* **WHAT IS REQUIRED**: Begin at the line containing "destruct (IH (i" in the data below and go on through the line containing "upload_loop (HP := api) up", repeating each line exactly; include both ends and no other line.

* **DATASET**:
(* ===== verification/FullPeers.v ===== *)
(** * Peers that are full

    What an upload leaves on a peer with too little room.  The storage manager
    evicts without telling anybody: the client reports the upload of every block,
    the peer keeps the last blocks that fit, and the file cannot be downloaded. *)

From S2P Require Import Prelude.
From S2P Require Import CxxStd.
From S2P Require Import Hex.
From S2P Require Import PeerEndpoint.
From S2P Require Import DhtNode.
From S2P Require Import FileSystem.
From S2P Require Import Storage.
From S2P Require Import StorageLru.
From S2P Require Import StorageProps.
From S2P Require Import Manifest.
From S2P Require Import Chunker.
From S2P Require Import Tcp.
From S2P Require Import PeerService.
From S2P Require Import PeerClient.
From S2P Require Import Hybrid.
From S2P Require Import DssClient.
From S2P Require Import DssClientProps.
From S2P Require Import SealedTransfer.
From S2P Require Import PeerNetwork.

(** ** Caches *)

Lemma fit_fit {A} (sz : A → Z) b c l : b ≤ c → fit sz b (fit sz c l) = fit sz b l.
Proof.
  revert b c. induction l as [|x l IH]; intros b c Hbc; [done|]. cbn [fit].
  destruct (Z.leb_spec (sz x) c); cbn [fit]; destruct (Z.leb_spec (sz x) b); try done; [|lia].
  f_equal. apply IH. lia.
Qed.

Lemma fit_cons {A} (sz : A → Z) b x l : 0 ≤ sz x → fit sz b (x :: fit sz b l) = fit sz b (x :: l).
Proof.
  intros Hx. cbn [fit]. destruct (Z.leb_spec (sz x) b); [|done]. f_equal. apply fit_fit. lia.
Qed.

Lemma fit_subset {A} (sz : A → Z) b l e : e ∈ fit sz b l → e ∈ l.
Proof. intros He. destruct (fit_prefix sz b l) as [k ->]. apply elem_of_app. by left. Qed.

Lemma forget_absent {A} j (l : list (str * A)) : j ∉ l.*1 → forget j l = l.
Proof.
  intros Hj. unfold forget. induction l as [|e l IH]; [done|]. rewrite filter_cons.
  apply not_elem_of_cons in Hj as [Hne Hj]. rewrite decide_True by done. by rewrite IH.
Qed.

Lemma cache_find_absent j c : j ∉ (entries c).*1 → cache_find j c = None.
Proof.
  unfold cache_find. induction (entries c) as [|e l IH]; [done|].
  intros [Hne Hj]%not_elem_of_cons. cbn [find]. rewrite bool_decide_eq_false_2 by done. by apply IH.
Qed.

(** ** One peer that is a cache *)

Section peer.
Context `{IterOrder}.
Context (env cenv : Env) (seg seg' : str → list str).
Context (Hlink : link_ok env cenv seg seg').

Lemma cached_put c s j d :
  refines c s → maxBytes_ s < 2 ^ 63 → accessCounter_ s < 2 ^ 64 - 1 → sendable j → zlen d < 2 ^ 62 →
  ∃ s', talk env seg seg' (putChunk_session j d) s = (Ok (), s') ∧
    refines (mk_cache (limit c) (trim (limit c) ((j, d) :: forget j (entries c)))) s' ∧
    accessCounter_ s' = accessCounter_ s + 1.
Proof.
  intros Hc Hmax Hcnt Hj Hd. pose proof (ref_used _ _ Hc).
  destruct (store_refines env c s j d) as (s' & E & Hc' & Ec);
    [apply Hlink|done|split; [apply Hj|lia]|].
  exists s'. rewrite talk_put_chunk by (apply Hlink || by eapply sendable_request). by rewrite E.
Qed.

Lemma cached_has c s j :
  refines c s → sendable j → cache_find j c = None →
  talk env seg seg' (hasChunk_session j) s = (Ok false, s).
Proof.
  intros Hc Hj Hno. rewrite talk_has_chunk by (apply Hlink || by eapply sendable_request).
  unfold Storage.hasChunk. destruct Hc as [Hs _ _ _ _ _ (l & Hr & E)].
  rewrite (cache_find_view c s l) in Hno by done. destruct (meta_ s !! j) as [m|] eqn:Hm; [|done].
  destruct (inv_disk _ Hs j m Hm) as (data & Hf & _). unfold read_file in Hno. by rewrite Hf in Hno.
Qed.

Lemma cached_get c s j :
  refines c s → sendable j → cache_find j c = None →
  talk env seg seg' (getChunk_session cenv j) s =
  (Throw (RuntimeError (lit "Peer returned non-OK for GET_CHUNK")), s).
Proof.
  intros Hc Hj Hno. pose proof Hc as [Hs _ _ _ Ho _ (l & Hr & E)].
  rewrite (cache_find_view c s l) in Hno by done.
  assert (meta_ s !! j = None) as Hm.
  { destruct (meta_ s !! j) as [m|] eqn:Hm; [|done].
    destruct (inv_disk _ Hs j m Hm) as (data & Hf & _). unfold read_file in Hno. by rewrite Hf in Hno. }
  assert (loadChunk env j s = (Throw (RuntimeError (lit "loadChunk: missing chunk " ++ j)), s)) as El.
  { apply loadChunk_missing; [by apply Ho; [apply Hj|]|].
    by apply (link_env _ _ _ _ Hlink), Hj. }
  rewrite talk_get_chunk; [by rewrite El|apply Hlink|apply Hlink|by eapply sendable_request|by rewrite El].
Qed.
End peer.

(** ** An upload to a single peer *)

Section upload.
Context `{IterOrder} {HS : Sha256} {HA : AesGcm} {HR : Rsa}.
Context (env cenv : Env) (seg seg' : str → list str).
Context (Hlink : link_ok env cenv seg seg').
Context (cfg : ClientConfig) (d : DhtNode) (p : PeerEndpoint).
Context (Hpeer : peers cfg = [p]) (Hplace : has_place cfg) (Hd : new_dht (peers cfg) = Ok d).

#[local] Existing Instance wire_api.
Abbreviation api := (wire_api env cenv seg seg').

(** A block under its name. *)
Definition named (c : Chunk) : str * str := (sha256_hex (bytes c), bytes c).

Lemma named_bytes l : sum_sizes entry_bytes (map named l) = zlen (concat (map bytes l)).
Proof.
  induction l as [|c l IH]; [done|]. cbn [map sum_sizes concat]. rewrite zlen_app, <- IH. done.
Qed.

(** Everything goes to the only peer. *)
Lemma only_target j replicas : store d j replicas = Ok [p].
Proof.
  destruct (store_some_targets d (peers cfg) j replicas Hd Hplace) as (ts & E & Hne & _ & Hnd & Hts).
  rewrite E. f_equal. rewrite Hpeer in Hts. destruct ts as [|q [|q' ts]]; [done| |].
  - specialize (Hts q). rewrite !list_elem_of_singleton in Hts. by rewrite Hts.
  - apply NoDup_cons in Hnd as [Hq _]. destruct Hq.
    pose proof (Hts q ltac:(set_solver)). pose proof (Hts q' ltac:(set_solver)). set_solver.
Qed.

Lemma call_only {A} (body : M Conn A) s :
  call env seg seg' p body {[p := s]} =
  ((talk env seg seg' body s).1, {[p := (talk env seg seg' body s).2]}).
Proof.
  rewrite (call_running _ _ _ _ _ _ s) by apply lookup_singleton_eq. by rewrite insert_singleton_eq.
Qed.

Lemma upload_one c s max E replicas i :
  refines (mk_cache max (fit entry_bytes max E)) s → max < 2 ^ 63 → accessCounter_ s < 2 ^ 64 - 1 →
  zlen (bytes c) < 2 ^ 62 → 1 ≤ replicas → sha256_hex (bytes c) ∉ E.*1 →
  ∃ s', upload_chunk (HP := api) d None replicas i c {[p := s]} =
        (Ok (mk_entry (sha256_hex (bytes c))), {[p := s']}) ∧
    refines (mk_cache max (fit entry_bytes max (named c :: E))) s' ∧
    accessCounter_ s' = accessCounter_ s + 1.
Proof.
  intros Hc Hmax Hcnt Hz Hr Hnew. set (j := sha256_hex (bytes c)) in *.
  assert (sendable j) as Hj by apply sha256_hex_sendable.
  assert (j ∉ (fit entry_bytes max E).*1) as Hno.
  { intros (e & -> & He)%list_elem_of_fmap. apply Hnew, list_elem_of_fmap.
    exists e. split; [done|]. by eapply fit_subset. }
  pose proof (ref_limit _ _ Hc) as Hlim. pose proof (ref_positive _ _ Hc) as Hpos. cbn in Hlim.
  destruct (cached_put env cenv seg seg' Hlink _ s j (bytes c) Hc) as (s' & E1 & Hc' & Ec);
    [by rewrite Hlim|done..|].
  exists s'. split; [|split; [|done]].
  - unfold upload_chunk. fold j. m_unfold. rewrite only_target. unfold upload_plain.
    cbn [count_holders]. m_unfold. cbn [DssClient.hasChunk wire_api]. rewrite call_only.
    rewrite (cached_has env cenv seg seg' Hlink _ s j Hc Hj) by by apply cache_find_absent.
    cbn [fst snd]. destruct (Z.ltb_spec 0 (replicas - 0)); [|lia].
    cbn [app put_missing]. m_unfold. cbn [DssClient.putChunk wire_api]. rewrite call_only, E1.
    cbn [fst snd]. by destruct (_ <=? 0).
  - cbn [limit entries] in Hc'. unfold trim in Hc'.
    destruct (Z.eqb_spec max 0); [lia|]. rewrite forget_absent in Hc' by done.
    change (j, bytes c) with (named c) in Hc'. by rewrite fit_cons in Hc' by apply zlen_nonneg.
Qed.

(** The peer keeps the last blocks that fit. *)
Lemma upload_cached wanted replicas total i l E s max f r :
  refines (mk_cache max (fit entry_bytes max E)) s → max < 2 ^ 63 →
  accessCounter_ s + zlen l < 2 ^ 64 - 1 → Forall (λ c, zlen (bytes c) < 2 ^ 62) l →
  1 ≤ replicas → NoDup (map chunk_digest l) → (∀ c, c ∈ l → chunk_digest c ∉ E.*1) →
  ∃ w1 s1, upload_loop (HP := api) wanted d None replicas total i l (mk_world {[p := s]} f r) =
           (Ok (entries_of (map bytes l)), w1) ∧ net w1 = {[p := s1]} ∧
    refines (mk_cache max (fit entry_bytes max (reverse (map named l) ++ E))) s1.
Proof.
  intros Hc Hmax Hcnt Hl Hr. revert i E s f r Hc Hcnt.
  induction Hl as [|c l Hz Hl IH]; intros i E s f r Hc Hcnt Hnd Hnew; cbn [upload_loop].
  - by exists (mk_world {[p := s]} f r), s.
  - rewrite zlen_cons in Hcnt. pose proof (zlen_nonneg l).
    cbn [map] in Hnd. apply NoDup_cons in Hnd as [Hcl Hnd].
    destruct (upload_one c s max E replicas i) as (s1 & E1 & Hc1 & Ec);
      [done|done|lia|done|done|apply Hnew; by left|].
    unfold mbind at 1, M_bind at 1, on_net at 1. cbn [net files reported]. rewrite E1.
    unfold report, mbind at 1, M_bind at 1, modifyM. cbn [net files reported].
    set (w1 := if wanted then _ else _).
    assert (∃ r1, w1 = mk_world {[p := s1]} f r1) as [r1 ->]
      by (subst w1; destruct wanted; by eexists).
    destruct (IH (i + 1) (named c :: E) s1 f r1) as (w2 & s2 & E2 & Enet & Hc2);
      [done|rewrite Ec; lia|done| |].
    { intros x Hx. cbn [fmap list_fmap fst named]. apply not_elem_of_cons. split; [|by apply Hnew; right].
      intros Ex. apply Hcl. change (chunk_digest x = chunk_digest c) in Ex. rewrite <- Ex. by apply (list_elem_of_fmap_2 chunk_digest). }
    exists w2, s2. unfold mbind, M_bind. rewrite E2. split; [done|]. split; [done|].
    cbn [map]. rewrite reverse_cons, <- app_assoc. exact Hc2.
Qed.

(** C38. A plain upload of different blocks to a single peer that has just started
    reports every block as uploaded, whatever the limit of the peer.  The peer keeps
    the longest run of last blocks that fits the limit; when the whole does not fit,
    every download of the file fails at its first block. *)
Theorem overfull_upload_is_lost up down replicas c0 l max s out f r
    (Hfresh : refines (mk_cache max []) s) (Hmax : max < 2 ^ 63)
    (Hcnt : accessCounter_ s + zlen (c0 :: l) < 2 ^ 64 - 1)
    (Hz : Forall (λ c, zlen (bytes c) < 2 ^ 62) (c0 :: l))
    (Hr : 1 ≤ replicas) (Hnd : NoDup (map chunk_digest (c0 :: l)))
    (Hover : max < zlen (concat (map bytes (c0 :: l)))) :
  ∃ w1 s1,
    upload_loop (HP := api) up d None replicas (zlen (c0 :: l)) 0 (c0 :: l) (mk_world {[p := s]} f r) =
      (Ok (entries_of (map bytes (c0 :: l))), w1) ∧
    net w1 = {[p := s1]} ∧
    refines (mk_cache max (fit entry_bytes max (reverse (map named (c0 :: l))))) s1 ∧
    ∀ w2, net w2 = net w1 →
      ∃ w3, download_loop (HP := api) down d cfg None out (zlen (c0 :: l)) 0
              (entries_of (map bytes (c0 :: l))) w2 =
            (Throw (RuntimeError (lit "Failed to retrieve chunk " ++ chunk_digest c0)), w3).
Proof.
  destruct (upload_cached up replicas (zlen (c0 :: l)) 0 (c0 :: l) [] s max f r)
    as (w1 & s1 & E1 & Enet & Hc1); [done..|by intros ? ? ?%not_elem_of_nil|].
  rewrite app_nil_r in Hc1. exists w1, s1. do 3 (split; [done|]). intros w2 E2.
  set (j := chunk_digest c0). cbn [map entries_of download_loop chunkId].
  destruct (candidates_for_ok d cfg j Hd) as (cs & Ecs & _).
  unfold mbind, M_bind, liftR. change (sha256_hex (bytes c0)) with j. rewrite Ecs. unfold on_net.
  assert (cache_find j (mk_cache max (fit entry_bytes max (reverse (map named (c0 :: l))))) = None)
    as Hno.
  { cbn [map]. rewrite reverse_cons, fit_snoc.
    - apply cache_find_absent. cbn [entries]. intros (e & Ej & He)%list_elem_of_fmap.
      apply fit_subset, elem_of_reverse, list_elem_of_fmap in He as (c & -> & Hc).
      cbn [map] in Hnd. apply NoDup_cons in Hnd as [Hno _]. apply Hno. fold j. rewrite Ej.
      by apply (list_elem_of_fmap_2 chunk_digest).
    - rewrite sum_sizes_app, (sum_sizes_perm _ _ (map named l)) by apply reverse_Permutation.
      cbn [sum_sizes]. change (entry_bytes (named c0)) with (zlen (bytes c0)). rewrite named_bytes.
      cbn [map concat] in Hover. rewrite zlen_app in Hover. lia. }
  assert (∀ q n, n = {[p := s1]} →
    ∃ e, DssClient.getChunk (PeerApi := api) q j n = (Throw e, n)) as Hask.
  { intros q n ->. cbn [DssClient.getChunk wire_api]. destruct (decide (q = p)) as [->|Hq].
    - rewrite call_only, (cached_get env cenv seg seg' Hlink _ s1 j Hc1) by (done || apply sha256_hex_sendable).
      by eexists.
    - rewrite call_nobody by by apply lookup_singleton_ne. by eexists. }
  destruct (first_good_none (λ n, n = {[p := s1]}) cs (λ q, DssClient.getChunk (PeerApi := api) q j)
    (accept_chunk None 0 j) (net w2)) as [n ->].
  - intros q n Hn. by destruct (Hask q n Hn) as [e ->].
  - intros q n text a Hn. by destruct (Hask q n Hn) as [e ->].
  - by rewrite E2.
  - by eexists.
Qed.
End upload.

(** ** Witnesses *)

(** A peer for 5 bytes, and a file of 6. *)
Definition tight_config : ClientConfig := mk_config [peer_at 9101] 4 1 [] [] [].

Definition tight_peer : StorageManager :=
  fresh_peer (H := some_order) good_env (demo_dir (peer_at 9101)) 5.

Definition tight_blocks : list Chunk := [mk_chunk [] (lit "a fi"); mk_chunk [] (lit "le")].

Definition tight_dht : DhtNode :=
  mk_dht (client_id (H := toy_sha256)) (peers_table (H := toy_sha256) [peer_at 9101]).

Lemma overfull_upload_is_lost_witness :
  let api := wire_api (H := some_order) good_env client_env bytewise whole in
  ∃ w1, upload_loop (HP := api) (HS := toy_sha256) (HA := toy_aes) true tight_dht None 1 2 0 tight_blocks
          (mk_world {[peer_at 9101 := tight_peer]} demo_files []) =
        (Ok (entries_of (H := toy_sha256) (map bytes tight_blocks)), w1) ∧
    ∃ w3, download_loop (HP := api) (HS := toy_sha256) (HA := toy_aes) true tight_dht tight_config None
            (lit "/home/u/b.txt") 2 0 (entries_of (H := toy_sha256) (map bytes tight_blocks)) w1 =
          (Throw (RuntimeError (lit "Failed to retrieve chunk " ++
                    sha256_hex (H := toy_sha256) (lit "a fi"))), w3).
Proof.
  cbn zeta. destruct (init_refines (H := some_order) good_env (demo_dir (peer_at 9101)) 5)
    as (Hr & _ & Hc); [apply good_env_ok|lia|].
  destruct (overfull_upload_is_lost (H := some_order) (HS := toy_sha256) (HA := toy_aes)
    good_env client_env bytewise whole good_link tight_config tight_dht
    (peer_at 9101) (reflexivity _) ltac:(vm_compute; congruence) (new_dht_ok (H := toy_sha256) _)
    true true 1 (mk_chunk [] (lit "a fi")) [mk_chunk [] (lit "le")] 5 tight_peer (lit "/home/u/b.txt")
    demo_files [] Hr) as (w1 & s1 & E1 & _ & _ & Hget);
    [lia| |by_eval|lia|apply (bool_decide_unpack _); by_eval|by_eval|].
  - change (accessCounter_ tight_peer) with 0. reflexivity.
  - exists w1. split; [exact E1|]. exact (Hget w1 (reflexivity _)).
Defined.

* **EXERCISE SOLUTION**:
    destruct (IH (i + 1) (named c :: E) s1 f r1) as (w2 & s2 & E2 & Enet & Hc2);
      [done|rewrite Ec; lia|done| |].
    { intros x Hx. cbn [fmap list_fmap fst named]. apply not_elem_of_cons. split; [|by apply Hnew; right].
      intros Ex. apply Hcl. change (chunk_digest x = chunk_digest c) in Ex. rewrite <- Ex. by apply (list_elem_of_fmap_2 chunk_digest). }
    exists w2, s2. unfold mbind, M_bind. rewrite E2. split; [done|]. split; [done|].
    cbn [map]. rewrite reverse_cons, <- app_assoc. exact Hc2.
Qed.

(** C38. A plain upload of different blocks to a single peer that has just started
    reports every block as uploaded, whatever the limit of the peer.  The peer keeps
    the longest run of last blocks that fits the limit; when the whole does not fit,
    every download of the file fails at its first block. *)
Theorem overfull_upload_is_lost up down replicas c0 l max s out f r
    (Hfresh : refines (mk_cache max []) s) (Hmax : max < 2 ^ 63)
    (Hcnt : accessCounter_ s + zlen (c0 :: l) < 2 ^ 64 - 1)
    (Hz : Forall (λ c, zlen (bytes c) < 2 ^ 62) (c0 :: l))
    (Hr : 1 ≤ replicas) (Hnd : NoDup (map chunk_digest (c0 :: l)))
    (Hover : max < zlen (concat (map bytes (c0 :: l)))) :
  ∃ w1 s1,
    upload_loop (HP := api) up d None replicas (zlen (c0 :: l)) 0 (c0 :: l) (mk_world {[p := s]} f r) =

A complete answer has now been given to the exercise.